Wheelsabbeys! Etul Coveredwalls has been promoted to Duchess. She's stopped doing her normal farming work and just stands around in her vast, palatial residence all day now, admiring the statues of monsters and dying goblins. I expected her to be a cruel tyrant but actually her demands are pretty reasonable - crossbows, the occasional black bronze item (invariably I just make her another statue for her palace), and large gems. The mayor, however, keeps demanding pig iron items, and then having people imprisoned when nobody makes it because pig iron is for steel you beardless moron. We can't even make it here! It gets imported, a tiny trickle every year!
The mayor has since been fired and replaced with the fortress manager, who likes green glass and iron.
The loyalty cascade I was apparently suffering has caused a lot of images of "a goblin striking down a goblin" to appear in the fortress. The traders seem to love it, and the last dwarf caravan paid out the nose for a figurine of one goblin whipping another goblin to death.

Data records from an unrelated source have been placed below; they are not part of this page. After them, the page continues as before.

(** C35: from the environment to the URL.  In every environment in which main
    builds a server with a presigner, every URL the handlers mint, for a PUT or a
    GET of any bucket and key, is the one minio signs for that bucket and key
    with the client of the public endpoint and one fixed lifetime: the configured
    one, more than zero and at most fifteen minutes (ACCEPTANCE A6), which is
    also what the upload response reports.  Objects are listed by a client of the
    in-cluster endpoint, and a listing is all the files of an answer without an
    error.  Both clients have the same credentials and region (A4).  With
    S3_ACCESS_KEY these are the static key, the public endpoint falling back to
    the in-cluster one and that to the regional AWS host; without it no static
    secret is used and both endpoints are the regional AWS host. *)
Theorem presigned_urls_are_short_lived {W} {UL : UnicodeLib} {IP : IPLiteral} {M : Minio W} e s a :
  main_server (W := W) e = Some s → presigner s = Some a →
  let region := S3Region (LoadConfig e) in
  let lifetime := PresignExpiry (LoadConfig e) in
  (0 < lifetime <= 15 * Minute)%Z ∧ ExpiresIn a = lifetime ∧
  ∃ pub ep creds signc listc,
    client_of pub creds region signc ∧ client_of ep creds region listc ∧
    (∀ bucket key, mints_as (PresignPut a bucket key)
                     (PresignedPutObject signc bucket key lifetime)) ∧
    (∀ bucket key, mints_as (PresignGet a bucket key)
                     (PresignedGetObject signc bucket key lifetime)) ∧
    (∀ bucket prefix w, let objs := (minio_ListObjects listc bucket prefix w).2 in
       (ListObjects a bucket prefix w).1 = (minio_ListObjects listc bucket prefix w).1 ∧
       ∀ l, (ListObjects a bucket prefix w).2 = Ok l ↔
         (∀ e, ObjErr e ∉ objs) ∧ l = map (λ o, mkObject (oKey o) (oSize o)) (omap file_of objs)) ∧
    if decide (e "S3_ACCESS_KEY" = "") then
      creds = IAM ∧ pub = awsS3Endpoint region ∧ ep = pub
    else
      creds = StaticV4 (e "S3_ACCESS_KEY") (e "S3_SECRET_KEY") ∧
      ep = (if decide (e "S3_ENDPOINT" = "") then awsS3Endpoint region else e "S3_ENDPOINT") ∧
      pub = (if decide (e "S3_PUBLIC_ENDPOINT" = "") then ep else e "S3_PUBLIC_ENDPOINT").
Proof.
  unfold main_server. destruct (String.eqb _ _); [done|].
  destruct (presigner_of e) as [[p|]|err] eqn:E; intros [= <-]; cbn [presigner]; [|done].
  intros [= <-]. cbv zeta. pose proof (presign_expiry_range e) as Hr. split; [lia|].
  assert (H : expiry p = PresignExpiry (LoadConfig e) ∧ ∃ pub ep creds,
    client_of pub creds (S3Region (LoadConfig e)) (signClient p) ∧
    client_of ep creds (S3Region (LoadConfig e)) (listClient p) ∧
    if decide (e "S3_ACCESS_KEY" = "") then
      creds = IAM ∧ pub = awsS3Endpoint (S3Region (LoadConfig e)) ∧ ep = pub
    else
      creds = StaticV4 (e "S3_ACCESS_KEY") (e "S3_SECRET_KEY") ∧
      ep = (if decide (e "S3_ENDPOINT" = "") then awsS3Endpoint (S3Region (LoadConfig e))
            else e "S3_ENDPOINT") ∧
      pub = (if decide (e "S3_PUBLIC_ENDPOINT" = "") then ep else e "S3_PUBLIC_ENDPOINT")).
  2: { destruct H as (Ee & pub & ep & creds & H1 & H2 & H3).
       destruct (adapter_calls p) as (Hput & Hget & Hlist). rewrite Ee in *.
       split; [exact Ee|]. eexists pub, ep, creds, _, _. by split_and!. }
  revert E. unfold presigner_of. cbv zeta.
  change (S3AccessKey (LoadConfig e)) with (e "S3_ACCESS_KEY").
  destruct (String.eqb_spec (e "S3_ACCESS_KEY") "") as [Hk|Hk]; cbn [negb].
  - destruct (String.eqb_spec (e "AWS_WEB_IDENTITY_TOKEN_FILE") ""); cbn [negb]; [done|].
    destruct (New _) as [p'|] eqn:En; [|done]. intros [= ->].
    apply New_Ok in En as (Ee & E1%newClient_client_of & E2%newClient_client_of).
    unfold choose_expiry in Ee. cbn [Expiry] in Ee. rewrite (proj2 (Z.leb_gt _ _)) in Ee by lia.
    split; [exact Ee|]. eexists _, _, _. split; [exact E1|]. split; [exact E2|].
    by rewrite decide_True.
  - destruct (New _) as [p'|] eqn:En; [|done]. intros [= ->].
    apply New_Ok in En as (Ee & E1%newClient_client_of & E2%newClient_client_of).
    unfold choose_expiry in Ee. cbn [Expiry] in Ee. rewrite (proj2 (Z.leb_gt _ _)) in Ee by lia.
    split; [exact Ee|]. eexists _, _, _. split; [exact E1|]. split; [exact E2|].
    rewrite decide_False by done. split; [|done]. unfold choose_creds. cbn [AccessKey SecretKey].
    change (S3AccessKey (LoadConfig e)) with (e "S3_ACCESS_KEY"). by rewrite decide_False.
Qed.

(** A lifetime of a day is replaced by the default, and a PUT goes to the public
    host. *)
Lemma presigned_urls_are_short_lived_witness :
  ∃ s a, main_server (M := demo_minio) demo_env = Some s ∧ presigner s = Some a ∧
    (ExpiresIn a <= 15 * Minute)%Z ∧
    (PresignPut a "models" "uploads/m.idf" tt).2 =
      Ok "s3.example.org/models/uploads/m.idf?put&expires=300".
Proof.
  destruct (main_server (M := demo_minio) demo_env) as [s|] eqn:E;
    [|vm_compute in E; discriminate E].
  destruct (presigner s) as [a|] eqn:Ea.
  2: { vm_compute in E. injection E as <-. discriminate Ea. }
  destruct (presigned_urls_are_short_lived (M := demo_minio) demo_env s a E Ea)
    as (Hr & El & pub & ep & creds & signc & listc & H1 & _ & Hput & _ & _ & Hk).
  exists s, a. split; [reflexivity|]. split; [exact Ea|]. split; [rewrite El; apply Hr|].
  apply (Hput "models" "uploads/m.idf" tt). rewrite decide_False in Hk by (vm_compute; discriminate).
  destruct Hk as (_ & _ & ->). destruct H1 as (host & secure & H2 & H3).
  vm_compute in H2. injection H2 as <- <-. injection H3 as <-. vm_compute. reflexivity.
Defined.

(** A listing shows the files up to the first error.  List returns every
    object the store sends, in its order, with its key and size, except the
    directory placeholders; it fails exactly when the store reports an error;
    and an object below the prefix is shown to the client under the rest of its
    key. *)
Theorem listing_shows_files bucket prefix objs :
  (∀ l, collect bucket prefix objs = Ok l ↔ (∀ e, ObjErr e ∉ objs) ∧ l = omap file_of objs) ∧
  (∀ c rest, c ≠ "/"%char → artifact_name prefix (prefix +:+ String c rest) = String c rest).
Proof.
  split; [apply collect_Ok|]. intros c rest. apply artifact_name_app.
Qed.

(** C36: which endpoints a deployment can name.  For a DNS name or an IPv4
    address, with or without a port of digits: behind http:// or https://, and
    with any plain path, the client is built for that host and port, with TLS
    exactly for https; the regional AWS host is such an https endpoint, for
    every region; a bare host, and a bare host:port whose host starts with a
    letter, is taken as it is, without TLS; but a bare host:port whose
    host has not the form of a URL scheme, an IPv4 address say, is an error, and no presigner is
    built. *)
Theorem endpoint_forms {W} {UL : UnicodeLib} {IP : IPLiteral} {M : Minio W} host port :
  host ≠ "" → string_forallb dns_byte host = true →
  from_option (string_forallb is_digit) true port = true →
  let hp := host_port host port in
  (∀ scheme path, scheme ∈ ["http"; "https"] →
     path = "" ∨ HasPrefix path "/" = true → string_forallb path_byte path = true →
     parseEndpoint (scheme +:+ "://" +:+ hp +:+ path) = Ok (hp, String.eqb scheme "https")) ∧
  (∀ region, string_forallb dns_byte region = true →
     parseEndpoint (awsS3Endpoint region) =
     Ok ("s3." +:+ (if decide (region = "") then "us-east-1" else region) +:+ ".amazonaws.com",
         true)) ∧
  match parseEndpoint hp with
  | Ok r => r = (hp, false) ∧ (port = None ∨ scheme_like host = true)
  | Err e =>
      e = "parse endpoint " +:+ Quote hp +:+ ": parse " +:+ Quote hp +:+ ": " +:+ colon_error ∧
      port ≠ None ∧ scheme_like host = false ∧
      ∀ cfg, PublicEndpoint cfg = hp → New (W := W) cfg = Err ("build sign client: " +:+ e)
  end.
Proof.
  intros Hne Hh Hp. cbv zeta. split; [|split].
  - intros scheme path Hs Hsl Hpb. unfold parseEndpoint.
    rewrite (url_Parse_http host port) by done. cbn [url_Host url_Scheme].
    rewrite (decide_False (P := host_port host port = "")).
    2: { destruct host; [done|]. by destruct port. }
    apply elem_of_cons in Hs as [->| ->%list_elem_of_singleton]; done.
  - intros region Hr. unfold parseEndpoint, awsS3Endpoint. cbv zeta.
    set (rg := if decide (region = "") then "us-east-1" else region).
    assert (Hrg : string_forallb dns_byte rg = true) by (unfold rg; by destruct (decide _)).
    pose proof (url_Parse_http ("s3." +:+ rg +:+ ".amazonaws.com") None) as H.
    cbn [host_port from_option] in H.
    specialize (H ltac:(by rewrite !string_forallb_app, Hrg) eq_refl "https" "").
    rewrite string_app_nil_r in H.
    assert (E : "https://s3." +:+ rg +:+ ".amazonaws.com" =
                "https" +:+ "://" +:+ "s3." +:+ rg +:+ ".amazonaws.com") by (str_norm; done).
    rewrite E, H; [|by right; left|by left|done]. cbn [url_Host url_Scheme].
    rewrite !decide_False by done. done.
  - pose proof (url_Parse_bare host port Hh Hp Hne) as H. revert H.
    assert (Hhp : host_port host port ≠ "") by (destruct host; [done|]; by destruct port).
    generalize dependent (host_port host port). intros hp Hhp. unfold parseEndpoint.
    rewrite decide_False by done. destruct (url_Parse hp) as [u|e] eqn:E; intros H.
    + destruct H as [Hu H]. by rewrite decide_True.
    + destruct H as (-> & Hport & Hs). split_and!; try done.
      intros cfg Hc. unfold New. cbv zeta. unfold choose_public. rewrite Hc.
      rewrite decide_False by done. unfold newClient, parseEndpoint.
      rewrite decide_False by done. by rewrite E.
Qed.

(** A node's address, without and with a scheme. *)
Lemma endpoint_forms_witness :
  ∃ err, New (M := demo_minio) (mkStorageConfig "" "10.0.0.5:9000" "k" "s" "" 0) = Err err ∧
  parseEndpoint "https://10.0.0.5:9000/" = Ok ("10.0.0.5:9000", true).
Proof.
  destruct (endpoint_forms (M := demo_minio) "10.0.0.5" (Some "9000") ltac:(done) eq_refl eq_refl)
    as (H1 & _ & H2).
  destruct (parseEndpoint (host_port "10.0.0.5" (Some "9000"))) as [r|e].
  - destruct H2 as [_ [H2|H2]]; discriminate H2.
  - destruct H2 as (_ & _ & _ & H2). eexists.
    split; [exact (H2 (mkStorageConfig "" "10.0.0.5:9000" "k" "s" "" 0) eq_refl)|].
    apply (H1 "https" "/"); [by right; left|by right|reflexivity].
Defined.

We built a bronze bridge over the river (because I had a lot of bronze). So far the only people to use it are a goblin siege, which showed up shortly after it was completed. It didn't start out well for the goblins; the lead goblin's mount tried to drown him in the river. I sent out my swordsdwarves and the siege dissolved in a spray of severed limbs. (Seriously, I was watching it and could see the goblin chunks flying across the map). This marks the first time in the history of the world that my civilization has actually won a battle against the goblins.
I took their scourges and whips and am now training a scourge squad. Everything else was thrown into the incinerator/trash compactor, because I am trying to fight against an FPS death.
I threw a jaguar down a pit into the caverns, hoping he'd wander around and explore. He's uninjured, but he's content to just sit there and occasionally move a square or two to the left. Lazy bastard.